Using the records below, quote only the span that opens with the line containing "- apply elem_of_cons" and closes with the line containing "destruct (bool_decide (m", exactly and inclusively.

****************************************

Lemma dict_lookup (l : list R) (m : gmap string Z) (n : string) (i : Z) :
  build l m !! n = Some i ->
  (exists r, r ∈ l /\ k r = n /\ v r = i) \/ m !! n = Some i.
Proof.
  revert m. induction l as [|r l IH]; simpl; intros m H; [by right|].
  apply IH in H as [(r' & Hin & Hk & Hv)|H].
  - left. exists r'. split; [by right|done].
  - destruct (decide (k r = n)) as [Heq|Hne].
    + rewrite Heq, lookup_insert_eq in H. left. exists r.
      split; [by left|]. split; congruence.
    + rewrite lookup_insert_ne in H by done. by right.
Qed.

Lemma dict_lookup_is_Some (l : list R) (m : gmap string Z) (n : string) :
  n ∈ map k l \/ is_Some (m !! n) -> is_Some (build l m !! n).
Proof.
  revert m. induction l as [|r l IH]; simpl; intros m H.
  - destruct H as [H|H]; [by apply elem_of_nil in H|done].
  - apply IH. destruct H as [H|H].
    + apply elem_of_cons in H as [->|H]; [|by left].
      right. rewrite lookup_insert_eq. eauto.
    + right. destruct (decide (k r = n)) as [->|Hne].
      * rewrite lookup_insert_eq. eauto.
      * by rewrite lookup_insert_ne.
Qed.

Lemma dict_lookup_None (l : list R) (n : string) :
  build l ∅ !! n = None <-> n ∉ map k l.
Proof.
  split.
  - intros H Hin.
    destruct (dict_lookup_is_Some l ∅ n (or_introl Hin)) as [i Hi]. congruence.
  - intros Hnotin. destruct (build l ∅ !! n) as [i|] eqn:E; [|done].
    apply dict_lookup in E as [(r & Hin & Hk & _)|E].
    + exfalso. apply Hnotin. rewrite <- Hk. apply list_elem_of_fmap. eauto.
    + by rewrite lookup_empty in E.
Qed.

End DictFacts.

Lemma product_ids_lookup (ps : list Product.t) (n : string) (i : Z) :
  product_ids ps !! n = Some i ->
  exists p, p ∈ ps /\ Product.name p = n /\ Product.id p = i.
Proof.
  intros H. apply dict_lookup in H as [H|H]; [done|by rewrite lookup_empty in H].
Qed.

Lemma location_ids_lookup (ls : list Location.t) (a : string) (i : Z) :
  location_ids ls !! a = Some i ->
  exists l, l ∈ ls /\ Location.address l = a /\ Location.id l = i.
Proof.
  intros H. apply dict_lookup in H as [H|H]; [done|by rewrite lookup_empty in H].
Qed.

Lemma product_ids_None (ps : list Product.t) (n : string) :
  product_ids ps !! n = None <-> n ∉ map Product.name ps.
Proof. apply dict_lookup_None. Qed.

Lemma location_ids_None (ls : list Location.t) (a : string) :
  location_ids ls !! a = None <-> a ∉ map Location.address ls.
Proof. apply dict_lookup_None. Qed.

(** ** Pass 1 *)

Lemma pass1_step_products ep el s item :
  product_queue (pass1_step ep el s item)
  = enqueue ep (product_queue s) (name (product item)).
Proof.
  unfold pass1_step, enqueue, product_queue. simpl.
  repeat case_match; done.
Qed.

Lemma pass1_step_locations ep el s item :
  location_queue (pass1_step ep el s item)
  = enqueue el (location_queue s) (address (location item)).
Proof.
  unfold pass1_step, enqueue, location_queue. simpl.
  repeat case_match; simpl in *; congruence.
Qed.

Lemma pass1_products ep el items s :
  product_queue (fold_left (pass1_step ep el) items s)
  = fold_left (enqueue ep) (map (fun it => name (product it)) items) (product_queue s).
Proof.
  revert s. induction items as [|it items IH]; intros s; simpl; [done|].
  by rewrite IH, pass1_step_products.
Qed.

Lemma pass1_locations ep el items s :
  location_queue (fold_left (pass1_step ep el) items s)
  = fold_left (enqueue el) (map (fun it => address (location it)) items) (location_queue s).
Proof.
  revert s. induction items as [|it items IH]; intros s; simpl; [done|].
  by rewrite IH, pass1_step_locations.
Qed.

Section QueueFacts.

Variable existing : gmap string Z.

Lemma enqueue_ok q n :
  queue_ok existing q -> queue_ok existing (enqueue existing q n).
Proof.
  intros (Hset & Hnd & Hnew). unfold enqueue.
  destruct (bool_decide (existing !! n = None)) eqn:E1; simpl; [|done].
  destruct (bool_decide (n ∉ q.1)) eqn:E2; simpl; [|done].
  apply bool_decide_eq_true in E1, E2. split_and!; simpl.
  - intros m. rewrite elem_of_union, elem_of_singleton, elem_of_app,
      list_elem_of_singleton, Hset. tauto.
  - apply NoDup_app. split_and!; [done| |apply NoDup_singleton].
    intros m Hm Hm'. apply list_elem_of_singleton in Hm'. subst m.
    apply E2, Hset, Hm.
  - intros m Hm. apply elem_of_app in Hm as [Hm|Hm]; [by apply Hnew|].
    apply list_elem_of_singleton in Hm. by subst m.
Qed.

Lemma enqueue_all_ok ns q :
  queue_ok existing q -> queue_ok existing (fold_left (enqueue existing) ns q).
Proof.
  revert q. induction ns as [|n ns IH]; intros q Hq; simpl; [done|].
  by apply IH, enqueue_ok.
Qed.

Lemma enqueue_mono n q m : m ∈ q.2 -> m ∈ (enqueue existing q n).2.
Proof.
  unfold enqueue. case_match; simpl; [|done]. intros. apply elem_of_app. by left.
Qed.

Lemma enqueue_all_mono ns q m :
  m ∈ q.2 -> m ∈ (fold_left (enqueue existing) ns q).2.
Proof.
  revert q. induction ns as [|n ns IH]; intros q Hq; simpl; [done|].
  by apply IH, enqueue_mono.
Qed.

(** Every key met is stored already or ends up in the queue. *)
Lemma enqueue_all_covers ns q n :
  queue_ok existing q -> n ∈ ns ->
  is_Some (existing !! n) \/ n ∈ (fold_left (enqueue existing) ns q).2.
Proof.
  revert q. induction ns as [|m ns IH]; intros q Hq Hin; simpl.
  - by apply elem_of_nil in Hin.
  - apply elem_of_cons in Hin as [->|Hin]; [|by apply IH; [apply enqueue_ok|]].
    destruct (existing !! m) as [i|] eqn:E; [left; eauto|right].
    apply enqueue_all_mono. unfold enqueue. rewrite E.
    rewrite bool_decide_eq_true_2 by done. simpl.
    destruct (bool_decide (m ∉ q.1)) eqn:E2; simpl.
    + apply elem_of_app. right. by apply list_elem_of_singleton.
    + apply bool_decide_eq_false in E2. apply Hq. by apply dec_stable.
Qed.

****************************************

## Your solution
  - apply elem_of_cons in Hin as [->|Hin]; [|by apply IH; [apply enqueue_ok|]].
    destruct (existing !! m) as [i|] eqn:E; [left; eauto|right].
    apply enqueue_all_mono. unfold enqueue. rewrite E.
    rewrite bool_decide_eq_true_2 by done. simpl.
    destruct (bool_decide (m ∉ q.1)) eqn:E2; simpl.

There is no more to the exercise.